*** Available data Section Begins ***
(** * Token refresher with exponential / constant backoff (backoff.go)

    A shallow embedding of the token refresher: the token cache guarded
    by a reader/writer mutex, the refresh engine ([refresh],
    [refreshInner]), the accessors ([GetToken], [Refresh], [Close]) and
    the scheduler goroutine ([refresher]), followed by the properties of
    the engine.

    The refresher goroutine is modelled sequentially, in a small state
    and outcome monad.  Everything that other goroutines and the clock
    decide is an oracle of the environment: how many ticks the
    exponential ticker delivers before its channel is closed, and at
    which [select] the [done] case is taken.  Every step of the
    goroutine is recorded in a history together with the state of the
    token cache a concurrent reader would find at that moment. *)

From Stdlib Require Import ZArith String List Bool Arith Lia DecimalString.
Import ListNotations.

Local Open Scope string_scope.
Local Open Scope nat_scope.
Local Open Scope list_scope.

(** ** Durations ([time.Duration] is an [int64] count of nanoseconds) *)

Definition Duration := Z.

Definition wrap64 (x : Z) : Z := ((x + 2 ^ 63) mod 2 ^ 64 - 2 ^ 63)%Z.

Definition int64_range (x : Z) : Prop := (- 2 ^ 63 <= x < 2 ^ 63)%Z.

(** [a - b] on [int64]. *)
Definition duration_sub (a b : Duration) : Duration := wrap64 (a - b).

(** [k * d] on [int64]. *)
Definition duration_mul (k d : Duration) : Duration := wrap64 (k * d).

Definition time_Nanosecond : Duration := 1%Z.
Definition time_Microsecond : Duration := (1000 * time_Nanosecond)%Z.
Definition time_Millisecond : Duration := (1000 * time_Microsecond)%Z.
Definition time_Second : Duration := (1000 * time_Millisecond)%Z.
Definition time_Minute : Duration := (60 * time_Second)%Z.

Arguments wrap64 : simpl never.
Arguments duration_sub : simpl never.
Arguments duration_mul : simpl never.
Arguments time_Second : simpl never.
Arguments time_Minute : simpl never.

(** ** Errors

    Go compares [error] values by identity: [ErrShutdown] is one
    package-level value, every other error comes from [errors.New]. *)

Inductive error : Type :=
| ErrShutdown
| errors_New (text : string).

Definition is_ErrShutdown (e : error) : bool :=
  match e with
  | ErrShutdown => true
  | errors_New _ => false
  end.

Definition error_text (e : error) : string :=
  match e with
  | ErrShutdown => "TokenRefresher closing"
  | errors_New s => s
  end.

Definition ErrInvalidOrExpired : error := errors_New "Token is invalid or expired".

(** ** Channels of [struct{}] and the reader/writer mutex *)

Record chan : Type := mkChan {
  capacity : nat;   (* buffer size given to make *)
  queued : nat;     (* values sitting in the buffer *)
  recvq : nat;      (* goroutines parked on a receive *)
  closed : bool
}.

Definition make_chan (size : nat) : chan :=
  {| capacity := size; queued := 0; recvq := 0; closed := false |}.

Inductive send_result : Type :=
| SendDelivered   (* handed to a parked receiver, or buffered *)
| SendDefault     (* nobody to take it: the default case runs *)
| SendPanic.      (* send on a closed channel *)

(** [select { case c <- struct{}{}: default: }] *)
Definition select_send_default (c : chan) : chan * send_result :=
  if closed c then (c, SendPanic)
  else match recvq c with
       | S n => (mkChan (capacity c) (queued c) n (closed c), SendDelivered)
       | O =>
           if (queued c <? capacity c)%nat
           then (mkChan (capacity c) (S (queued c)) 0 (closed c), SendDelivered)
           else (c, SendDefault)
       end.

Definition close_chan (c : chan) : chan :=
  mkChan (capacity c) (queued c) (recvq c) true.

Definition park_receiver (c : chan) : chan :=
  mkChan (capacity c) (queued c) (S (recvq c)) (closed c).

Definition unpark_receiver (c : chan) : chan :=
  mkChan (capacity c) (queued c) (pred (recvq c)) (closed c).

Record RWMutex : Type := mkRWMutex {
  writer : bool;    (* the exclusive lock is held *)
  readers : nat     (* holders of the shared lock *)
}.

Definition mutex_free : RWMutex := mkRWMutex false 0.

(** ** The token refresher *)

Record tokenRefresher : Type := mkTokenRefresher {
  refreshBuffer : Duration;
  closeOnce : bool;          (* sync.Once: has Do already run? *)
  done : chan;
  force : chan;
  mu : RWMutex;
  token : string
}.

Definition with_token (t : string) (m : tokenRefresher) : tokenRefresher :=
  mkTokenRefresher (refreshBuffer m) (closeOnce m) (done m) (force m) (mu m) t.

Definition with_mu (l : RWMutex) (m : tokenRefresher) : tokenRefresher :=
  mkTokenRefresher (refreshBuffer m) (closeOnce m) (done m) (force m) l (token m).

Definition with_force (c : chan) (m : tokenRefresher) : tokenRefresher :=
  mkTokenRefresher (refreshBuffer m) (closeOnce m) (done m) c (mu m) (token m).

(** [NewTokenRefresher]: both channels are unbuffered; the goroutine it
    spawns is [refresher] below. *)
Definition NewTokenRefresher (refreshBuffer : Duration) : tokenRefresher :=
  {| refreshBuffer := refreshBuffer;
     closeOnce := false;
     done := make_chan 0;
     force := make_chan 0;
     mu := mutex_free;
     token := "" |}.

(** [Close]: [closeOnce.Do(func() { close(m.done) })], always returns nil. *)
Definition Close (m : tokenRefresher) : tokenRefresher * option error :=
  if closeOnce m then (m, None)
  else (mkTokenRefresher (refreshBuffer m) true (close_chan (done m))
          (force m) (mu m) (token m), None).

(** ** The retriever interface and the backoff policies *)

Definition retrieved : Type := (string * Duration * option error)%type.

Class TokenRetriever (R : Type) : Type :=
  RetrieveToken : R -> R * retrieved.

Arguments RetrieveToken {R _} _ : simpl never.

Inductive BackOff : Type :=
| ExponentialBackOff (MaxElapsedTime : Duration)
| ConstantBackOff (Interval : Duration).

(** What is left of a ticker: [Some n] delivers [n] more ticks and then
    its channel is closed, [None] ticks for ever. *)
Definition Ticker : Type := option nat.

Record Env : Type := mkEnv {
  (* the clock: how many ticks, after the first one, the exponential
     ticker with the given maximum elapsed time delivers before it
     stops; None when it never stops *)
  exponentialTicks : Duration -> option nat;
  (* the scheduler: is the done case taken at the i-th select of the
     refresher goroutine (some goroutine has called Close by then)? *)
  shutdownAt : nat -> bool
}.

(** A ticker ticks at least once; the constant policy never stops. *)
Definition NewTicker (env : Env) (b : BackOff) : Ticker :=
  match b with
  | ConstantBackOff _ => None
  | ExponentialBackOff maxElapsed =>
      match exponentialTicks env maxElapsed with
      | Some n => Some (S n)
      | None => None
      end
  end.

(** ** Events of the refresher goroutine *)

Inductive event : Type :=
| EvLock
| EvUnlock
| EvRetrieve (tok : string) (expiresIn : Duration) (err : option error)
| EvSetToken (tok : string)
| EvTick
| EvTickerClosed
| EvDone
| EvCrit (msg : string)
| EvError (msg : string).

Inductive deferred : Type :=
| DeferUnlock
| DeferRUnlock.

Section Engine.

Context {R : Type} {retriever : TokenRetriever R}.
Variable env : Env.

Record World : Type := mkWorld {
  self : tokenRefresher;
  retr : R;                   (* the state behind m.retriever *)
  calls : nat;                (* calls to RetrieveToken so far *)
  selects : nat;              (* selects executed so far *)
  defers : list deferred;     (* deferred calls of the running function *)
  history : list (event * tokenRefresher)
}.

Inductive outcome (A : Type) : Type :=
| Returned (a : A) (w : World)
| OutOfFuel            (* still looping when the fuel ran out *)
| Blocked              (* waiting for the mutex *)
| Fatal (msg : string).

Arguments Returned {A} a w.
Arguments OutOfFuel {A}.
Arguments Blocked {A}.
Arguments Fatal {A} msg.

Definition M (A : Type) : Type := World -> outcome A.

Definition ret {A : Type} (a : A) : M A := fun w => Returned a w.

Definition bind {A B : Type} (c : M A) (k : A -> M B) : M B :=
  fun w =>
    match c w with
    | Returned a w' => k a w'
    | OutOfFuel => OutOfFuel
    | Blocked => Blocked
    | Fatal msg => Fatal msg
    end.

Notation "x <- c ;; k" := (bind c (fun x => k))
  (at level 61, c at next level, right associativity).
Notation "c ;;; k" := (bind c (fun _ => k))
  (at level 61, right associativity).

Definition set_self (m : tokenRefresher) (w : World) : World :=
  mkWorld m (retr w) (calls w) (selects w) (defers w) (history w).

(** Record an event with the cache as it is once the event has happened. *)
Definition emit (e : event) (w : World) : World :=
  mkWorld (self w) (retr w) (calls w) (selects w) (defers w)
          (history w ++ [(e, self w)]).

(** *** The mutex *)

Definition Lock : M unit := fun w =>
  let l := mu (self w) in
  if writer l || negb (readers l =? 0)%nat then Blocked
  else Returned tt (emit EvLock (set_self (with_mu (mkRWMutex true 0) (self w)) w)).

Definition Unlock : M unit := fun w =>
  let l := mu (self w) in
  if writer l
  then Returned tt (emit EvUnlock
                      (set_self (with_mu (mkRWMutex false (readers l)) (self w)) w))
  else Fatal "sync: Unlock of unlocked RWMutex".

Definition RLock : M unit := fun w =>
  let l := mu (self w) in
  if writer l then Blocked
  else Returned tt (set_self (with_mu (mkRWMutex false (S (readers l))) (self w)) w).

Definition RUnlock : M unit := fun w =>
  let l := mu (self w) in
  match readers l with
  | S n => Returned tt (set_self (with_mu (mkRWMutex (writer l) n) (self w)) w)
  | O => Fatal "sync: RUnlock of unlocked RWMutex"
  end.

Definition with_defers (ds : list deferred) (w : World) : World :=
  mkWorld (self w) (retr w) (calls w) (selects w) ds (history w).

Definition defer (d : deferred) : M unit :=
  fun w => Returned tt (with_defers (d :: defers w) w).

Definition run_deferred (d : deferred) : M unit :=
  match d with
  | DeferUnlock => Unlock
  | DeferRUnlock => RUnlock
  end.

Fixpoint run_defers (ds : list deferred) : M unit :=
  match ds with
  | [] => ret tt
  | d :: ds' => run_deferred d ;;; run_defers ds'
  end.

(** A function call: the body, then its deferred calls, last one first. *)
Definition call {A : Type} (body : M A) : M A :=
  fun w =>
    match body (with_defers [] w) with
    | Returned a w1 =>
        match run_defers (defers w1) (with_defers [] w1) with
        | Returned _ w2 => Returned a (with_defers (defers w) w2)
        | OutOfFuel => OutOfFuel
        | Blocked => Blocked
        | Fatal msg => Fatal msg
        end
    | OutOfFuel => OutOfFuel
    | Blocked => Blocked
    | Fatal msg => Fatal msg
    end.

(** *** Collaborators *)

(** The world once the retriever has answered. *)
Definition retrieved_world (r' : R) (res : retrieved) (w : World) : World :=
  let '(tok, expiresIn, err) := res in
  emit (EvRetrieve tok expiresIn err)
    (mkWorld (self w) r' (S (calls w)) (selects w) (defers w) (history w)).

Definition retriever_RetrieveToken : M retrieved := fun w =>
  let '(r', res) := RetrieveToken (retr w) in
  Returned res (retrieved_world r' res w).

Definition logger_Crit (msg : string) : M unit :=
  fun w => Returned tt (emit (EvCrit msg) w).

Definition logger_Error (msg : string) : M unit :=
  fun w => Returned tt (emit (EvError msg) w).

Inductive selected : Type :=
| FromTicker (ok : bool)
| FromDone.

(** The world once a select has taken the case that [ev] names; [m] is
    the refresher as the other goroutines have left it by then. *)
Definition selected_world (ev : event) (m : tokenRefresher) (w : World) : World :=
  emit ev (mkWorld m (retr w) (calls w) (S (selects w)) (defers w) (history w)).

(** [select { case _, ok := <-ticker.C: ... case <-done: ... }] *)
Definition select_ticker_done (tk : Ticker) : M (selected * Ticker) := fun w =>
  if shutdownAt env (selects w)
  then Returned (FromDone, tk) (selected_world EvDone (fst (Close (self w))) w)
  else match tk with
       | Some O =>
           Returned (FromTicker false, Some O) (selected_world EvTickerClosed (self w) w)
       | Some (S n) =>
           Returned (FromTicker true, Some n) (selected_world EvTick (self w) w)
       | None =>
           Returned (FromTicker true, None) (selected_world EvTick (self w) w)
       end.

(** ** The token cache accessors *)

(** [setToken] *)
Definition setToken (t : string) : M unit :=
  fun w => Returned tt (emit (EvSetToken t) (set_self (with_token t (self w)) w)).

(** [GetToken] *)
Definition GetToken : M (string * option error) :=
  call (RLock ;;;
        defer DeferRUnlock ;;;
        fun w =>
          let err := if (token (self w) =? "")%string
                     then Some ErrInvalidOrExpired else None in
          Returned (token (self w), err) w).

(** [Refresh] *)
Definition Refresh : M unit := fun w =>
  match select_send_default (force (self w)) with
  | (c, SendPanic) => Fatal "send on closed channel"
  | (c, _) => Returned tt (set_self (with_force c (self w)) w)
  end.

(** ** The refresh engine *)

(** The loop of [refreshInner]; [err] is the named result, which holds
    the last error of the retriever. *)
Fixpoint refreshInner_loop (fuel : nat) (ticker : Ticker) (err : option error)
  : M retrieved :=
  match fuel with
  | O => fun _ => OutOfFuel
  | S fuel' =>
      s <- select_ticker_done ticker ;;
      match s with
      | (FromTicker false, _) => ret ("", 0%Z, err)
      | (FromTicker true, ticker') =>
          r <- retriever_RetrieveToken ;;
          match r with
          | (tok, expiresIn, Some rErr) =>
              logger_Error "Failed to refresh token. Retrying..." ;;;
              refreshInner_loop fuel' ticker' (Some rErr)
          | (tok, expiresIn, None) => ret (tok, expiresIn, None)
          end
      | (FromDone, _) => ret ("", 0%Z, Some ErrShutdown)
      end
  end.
*** Available data Section Ends ***
*** Available data Section Begins ***
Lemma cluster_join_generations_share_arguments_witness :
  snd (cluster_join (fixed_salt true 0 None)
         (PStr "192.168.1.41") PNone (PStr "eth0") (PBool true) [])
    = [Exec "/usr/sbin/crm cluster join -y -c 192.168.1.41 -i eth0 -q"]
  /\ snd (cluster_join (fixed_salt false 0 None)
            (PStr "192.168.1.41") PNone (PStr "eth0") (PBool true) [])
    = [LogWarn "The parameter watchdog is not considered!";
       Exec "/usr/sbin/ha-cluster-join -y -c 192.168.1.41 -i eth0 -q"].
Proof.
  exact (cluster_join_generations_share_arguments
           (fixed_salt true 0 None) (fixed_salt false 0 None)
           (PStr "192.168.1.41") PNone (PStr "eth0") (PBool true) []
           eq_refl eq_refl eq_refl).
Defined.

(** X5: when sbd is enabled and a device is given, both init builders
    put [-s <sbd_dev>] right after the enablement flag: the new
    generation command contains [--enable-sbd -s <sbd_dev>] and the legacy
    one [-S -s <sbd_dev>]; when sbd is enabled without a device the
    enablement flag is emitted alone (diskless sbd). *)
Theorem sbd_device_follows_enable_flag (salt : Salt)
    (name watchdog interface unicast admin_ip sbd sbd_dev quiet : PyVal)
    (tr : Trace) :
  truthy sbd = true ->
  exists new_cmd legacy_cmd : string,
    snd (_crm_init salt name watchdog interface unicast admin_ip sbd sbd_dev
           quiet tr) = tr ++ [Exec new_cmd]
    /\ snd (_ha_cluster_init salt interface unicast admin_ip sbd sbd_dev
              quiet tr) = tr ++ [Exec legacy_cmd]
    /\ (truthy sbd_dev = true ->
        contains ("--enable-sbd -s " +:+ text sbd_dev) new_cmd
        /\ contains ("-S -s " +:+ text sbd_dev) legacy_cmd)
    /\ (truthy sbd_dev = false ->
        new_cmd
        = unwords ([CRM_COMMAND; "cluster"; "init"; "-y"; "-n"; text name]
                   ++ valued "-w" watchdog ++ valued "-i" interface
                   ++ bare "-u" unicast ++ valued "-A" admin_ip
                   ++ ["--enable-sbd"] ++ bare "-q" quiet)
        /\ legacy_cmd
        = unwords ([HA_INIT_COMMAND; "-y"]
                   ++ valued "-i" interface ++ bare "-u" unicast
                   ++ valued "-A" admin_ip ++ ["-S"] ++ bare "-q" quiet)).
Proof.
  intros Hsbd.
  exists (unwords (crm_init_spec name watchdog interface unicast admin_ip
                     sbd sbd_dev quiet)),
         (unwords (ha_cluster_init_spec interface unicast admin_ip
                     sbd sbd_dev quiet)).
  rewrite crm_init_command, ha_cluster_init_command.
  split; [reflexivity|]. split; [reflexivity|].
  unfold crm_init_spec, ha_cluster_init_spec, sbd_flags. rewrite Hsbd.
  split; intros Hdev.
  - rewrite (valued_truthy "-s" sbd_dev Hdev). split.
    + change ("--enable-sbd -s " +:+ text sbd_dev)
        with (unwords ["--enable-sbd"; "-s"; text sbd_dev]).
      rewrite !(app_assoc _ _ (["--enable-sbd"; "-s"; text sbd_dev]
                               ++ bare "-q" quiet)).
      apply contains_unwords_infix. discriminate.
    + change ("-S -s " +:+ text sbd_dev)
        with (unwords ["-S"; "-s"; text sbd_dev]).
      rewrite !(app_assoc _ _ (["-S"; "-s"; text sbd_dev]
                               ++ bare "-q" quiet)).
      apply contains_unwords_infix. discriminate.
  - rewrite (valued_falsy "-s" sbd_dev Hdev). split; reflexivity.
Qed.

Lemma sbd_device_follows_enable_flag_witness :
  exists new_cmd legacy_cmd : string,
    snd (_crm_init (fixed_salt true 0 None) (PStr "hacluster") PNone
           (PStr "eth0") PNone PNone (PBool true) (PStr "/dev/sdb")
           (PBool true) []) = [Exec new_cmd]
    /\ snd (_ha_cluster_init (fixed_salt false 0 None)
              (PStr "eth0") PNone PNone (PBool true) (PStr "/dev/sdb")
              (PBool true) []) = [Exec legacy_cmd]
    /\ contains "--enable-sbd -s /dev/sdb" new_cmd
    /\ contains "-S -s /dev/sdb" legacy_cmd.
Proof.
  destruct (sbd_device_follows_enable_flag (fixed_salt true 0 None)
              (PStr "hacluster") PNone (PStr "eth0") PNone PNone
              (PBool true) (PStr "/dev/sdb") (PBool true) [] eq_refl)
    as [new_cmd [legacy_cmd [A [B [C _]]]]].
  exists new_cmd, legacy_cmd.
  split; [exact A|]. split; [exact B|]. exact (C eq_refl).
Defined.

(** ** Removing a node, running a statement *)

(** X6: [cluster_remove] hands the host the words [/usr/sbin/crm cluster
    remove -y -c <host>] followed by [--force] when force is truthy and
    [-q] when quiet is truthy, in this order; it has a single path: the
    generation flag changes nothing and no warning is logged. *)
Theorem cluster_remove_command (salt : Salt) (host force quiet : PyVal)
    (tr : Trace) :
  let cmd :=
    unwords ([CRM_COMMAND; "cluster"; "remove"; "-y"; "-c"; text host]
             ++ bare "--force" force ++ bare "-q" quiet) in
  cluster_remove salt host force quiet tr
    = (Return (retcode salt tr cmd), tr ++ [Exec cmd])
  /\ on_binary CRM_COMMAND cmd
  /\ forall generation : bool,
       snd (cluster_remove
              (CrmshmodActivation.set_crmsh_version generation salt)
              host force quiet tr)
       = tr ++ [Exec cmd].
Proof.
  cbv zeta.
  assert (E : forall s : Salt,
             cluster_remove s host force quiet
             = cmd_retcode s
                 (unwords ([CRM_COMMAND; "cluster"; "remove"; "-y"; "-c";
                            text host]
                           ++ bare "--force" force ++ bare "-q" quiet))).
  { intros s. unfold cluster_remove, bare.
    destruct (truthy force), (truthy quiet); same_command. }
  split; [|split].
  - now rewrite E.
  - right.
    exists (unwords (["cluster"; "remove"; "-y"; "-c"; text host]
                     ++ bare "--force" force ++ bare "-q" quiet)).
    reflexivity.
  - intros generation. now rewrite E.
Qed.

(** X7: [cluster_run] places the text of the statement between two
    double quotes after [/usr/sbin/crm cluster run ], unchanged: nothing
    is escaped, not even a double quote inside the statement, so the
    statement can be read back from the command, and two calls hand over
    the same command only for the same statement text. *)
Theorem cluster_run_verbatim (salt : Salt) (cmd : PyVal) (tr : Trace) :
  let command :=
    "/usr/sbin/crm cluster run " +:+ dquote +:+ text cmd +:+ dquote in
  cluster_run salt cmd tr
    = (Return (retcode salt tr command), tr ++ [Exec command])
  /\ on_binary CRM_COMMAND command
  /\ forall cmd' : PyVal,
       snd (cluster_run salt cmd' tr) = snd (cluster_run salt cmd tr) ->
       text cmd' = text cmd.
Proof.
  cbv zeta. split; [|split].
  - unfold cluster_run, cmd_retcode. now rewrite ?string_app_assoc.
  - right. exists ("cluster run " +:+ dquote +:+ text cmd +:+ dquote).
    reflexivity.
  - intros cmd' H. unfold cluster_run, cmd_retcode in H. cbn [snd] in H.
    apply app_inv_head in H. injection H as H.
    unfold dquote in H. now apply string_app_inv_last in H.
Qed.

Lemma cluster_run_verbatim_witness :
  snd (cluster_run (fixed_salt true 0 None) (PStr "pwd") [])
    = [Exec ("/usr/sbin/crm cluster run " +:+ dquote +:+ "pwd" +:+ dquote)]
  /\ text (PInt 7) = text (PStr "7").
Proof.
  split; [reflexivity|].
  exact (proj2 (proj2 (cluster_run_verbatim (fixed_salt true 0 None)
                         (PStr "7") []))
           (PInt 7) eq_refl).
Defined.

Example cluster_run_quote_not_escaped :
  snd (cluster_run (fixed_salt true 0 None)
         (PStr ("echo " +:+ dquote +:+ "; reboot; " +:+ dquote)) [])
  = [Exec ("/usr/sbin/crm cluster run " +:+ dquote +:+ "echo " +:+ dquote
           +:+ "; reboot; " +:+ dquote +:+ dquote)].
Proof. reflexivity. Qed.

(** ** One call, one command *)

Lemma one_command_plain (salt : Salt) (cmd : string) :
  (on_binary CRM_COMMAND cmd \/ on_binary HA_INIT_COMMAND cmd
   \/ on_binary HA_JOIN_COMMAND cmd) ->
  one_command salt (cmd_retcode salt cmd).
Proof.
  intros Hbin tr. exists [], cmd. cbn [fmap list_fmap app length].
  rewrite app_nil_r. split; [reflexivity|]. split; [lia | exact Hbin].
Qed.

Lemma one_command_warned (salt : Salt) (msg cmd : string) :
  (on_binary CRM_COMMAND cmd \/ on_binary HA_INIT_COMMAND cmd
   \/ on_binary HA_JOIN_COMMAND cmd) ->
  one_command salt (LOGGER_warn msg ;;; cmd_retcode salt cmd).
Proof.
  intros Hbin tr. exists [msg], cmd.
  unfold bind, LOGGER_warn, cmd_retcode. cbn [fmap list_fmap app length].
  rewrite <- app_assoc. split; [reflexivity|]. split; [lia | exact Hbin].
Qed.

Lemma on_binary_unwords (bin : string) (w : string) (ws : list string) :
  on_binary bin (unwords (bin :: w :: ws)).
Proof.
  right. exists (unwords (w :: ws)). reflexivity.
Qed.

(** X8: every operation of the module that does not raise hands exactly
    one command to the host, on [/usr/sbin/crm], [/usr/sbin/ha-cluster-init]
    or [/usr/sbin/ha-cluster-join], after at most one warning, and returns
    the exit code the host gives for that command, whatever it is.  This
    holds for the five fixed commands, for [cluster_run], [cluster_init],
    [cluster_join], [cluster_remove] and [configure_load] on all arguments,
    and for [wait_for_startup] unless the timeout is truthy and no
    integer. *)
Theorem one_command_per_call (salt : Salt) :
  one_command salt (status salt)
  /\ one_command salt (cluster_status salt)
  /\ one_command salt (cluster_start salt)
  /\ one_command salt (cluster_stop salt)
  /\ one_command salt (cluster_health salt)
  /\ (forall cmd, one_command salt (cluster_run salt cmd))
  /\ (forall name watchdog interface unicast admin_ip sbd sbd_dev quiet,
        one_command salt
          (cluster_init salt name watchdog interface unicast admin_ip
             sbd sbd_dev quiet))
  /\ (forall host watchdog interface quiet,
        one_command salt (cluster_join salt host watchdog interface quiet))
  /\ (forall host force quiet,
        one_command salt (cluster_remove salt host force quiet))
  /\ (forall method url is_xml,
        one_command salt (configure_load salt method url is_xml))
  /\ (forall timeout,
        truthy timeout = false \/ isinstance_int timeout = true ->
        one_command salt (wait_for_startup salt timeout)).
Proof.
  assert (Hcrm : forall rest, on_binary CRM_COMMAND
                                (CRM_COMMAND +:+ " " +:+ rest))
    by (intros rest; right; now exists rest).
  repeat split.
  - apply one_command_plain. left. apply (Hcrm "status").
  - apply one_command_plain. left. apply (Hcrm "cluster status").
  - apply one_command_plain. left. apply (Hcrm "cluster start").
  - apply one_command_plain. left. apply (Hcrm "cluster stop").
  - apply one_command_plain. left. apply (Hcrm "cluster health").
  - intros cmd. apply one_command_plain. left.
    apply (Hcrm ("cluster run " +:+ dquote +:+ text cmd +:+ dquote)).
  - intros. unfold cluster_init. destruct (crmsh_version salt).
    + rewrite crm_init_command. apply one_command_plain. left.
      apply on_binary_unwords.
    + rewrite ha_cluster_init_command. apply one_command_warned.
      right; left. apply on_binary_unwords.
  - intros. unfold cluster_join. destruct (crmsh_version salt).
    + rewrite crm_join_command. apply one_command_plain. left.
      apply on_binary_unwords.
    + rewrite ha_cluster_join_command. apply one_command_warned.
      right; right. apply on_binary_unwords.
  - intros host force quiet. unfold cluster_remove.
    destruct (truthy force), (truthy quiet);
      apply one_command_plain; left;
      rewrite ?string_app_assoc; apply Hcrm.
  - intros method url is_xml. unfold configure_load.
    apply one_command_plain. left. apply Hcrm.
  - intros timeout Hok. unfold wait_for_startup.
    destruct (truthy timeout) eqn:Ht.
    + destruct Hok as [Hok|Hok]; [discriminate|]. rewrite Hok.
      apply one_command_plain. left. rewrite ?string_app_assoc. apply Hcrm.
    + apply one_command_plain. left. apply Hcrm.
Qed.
*** Available data Section Ends ***
*** Available data Section Begins ***
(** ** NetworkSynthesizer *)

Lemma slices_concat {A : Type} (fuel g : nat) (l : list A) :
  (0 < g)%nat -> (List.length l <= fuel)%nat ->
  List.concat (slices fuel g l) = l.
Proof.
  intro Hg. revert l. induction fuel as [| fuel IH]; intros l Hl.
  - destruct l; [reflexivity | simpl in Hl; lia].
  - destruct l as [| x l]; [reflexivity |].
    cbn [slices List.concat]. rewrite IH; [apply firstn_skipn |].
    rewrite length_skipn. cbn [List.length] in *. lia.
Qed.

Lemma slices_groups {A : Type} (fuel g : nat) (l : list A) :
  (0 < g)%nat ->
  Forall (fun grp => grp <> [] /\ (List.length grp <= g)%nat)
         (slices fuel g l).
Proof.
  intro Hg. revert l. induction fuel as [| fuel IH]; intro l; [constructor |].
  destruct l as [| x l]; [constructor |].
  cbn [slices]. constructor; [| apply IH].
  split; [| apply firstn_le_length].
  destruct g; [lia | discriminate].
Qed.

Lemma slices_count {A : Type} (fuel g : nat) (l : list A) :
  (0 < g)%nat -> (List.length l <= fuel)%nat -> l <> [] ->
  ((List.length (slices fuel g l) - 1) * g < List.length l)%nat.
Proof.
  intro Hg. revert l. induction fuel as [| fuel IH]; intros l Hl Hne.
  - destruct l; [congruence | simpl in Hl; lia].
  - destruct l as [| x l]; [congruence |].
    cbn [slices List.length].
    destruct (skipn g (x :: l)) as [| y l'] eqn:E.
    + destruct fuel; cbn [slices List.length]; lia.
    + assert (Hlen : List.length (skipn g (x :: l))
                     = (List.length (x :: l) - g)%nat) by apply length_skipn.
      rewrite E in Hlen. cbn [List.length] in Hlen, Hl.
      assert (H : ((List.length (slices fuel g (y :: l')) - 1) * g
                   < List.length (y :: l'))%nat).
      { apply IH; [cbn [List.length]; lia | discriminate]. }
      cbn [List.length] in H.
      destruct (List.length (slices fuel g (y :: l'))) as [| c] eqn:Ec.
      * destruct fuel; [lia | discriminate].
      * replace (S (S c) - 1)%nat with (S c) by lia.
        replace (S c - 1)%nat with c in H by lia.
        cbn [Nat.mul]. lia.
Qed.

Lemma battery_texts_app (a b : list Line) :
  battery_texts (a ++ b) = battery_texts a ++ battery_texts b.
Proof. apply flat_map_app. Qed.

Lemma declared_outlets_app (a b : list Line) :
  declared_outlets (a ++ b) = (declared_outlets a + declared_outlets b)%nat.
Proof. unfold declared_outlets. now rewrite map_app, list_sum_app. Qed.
*** Available data Section Ends ***
▶ [Work instructions]
Filter the listing for the word "EvSetToken" and copy every line that holds it.

▶ [Task result]
| EvSetToken (tok : string)
  fun w => Returned tt (emit (EvSetToken t) (set_self (with_token t (self w)) w)).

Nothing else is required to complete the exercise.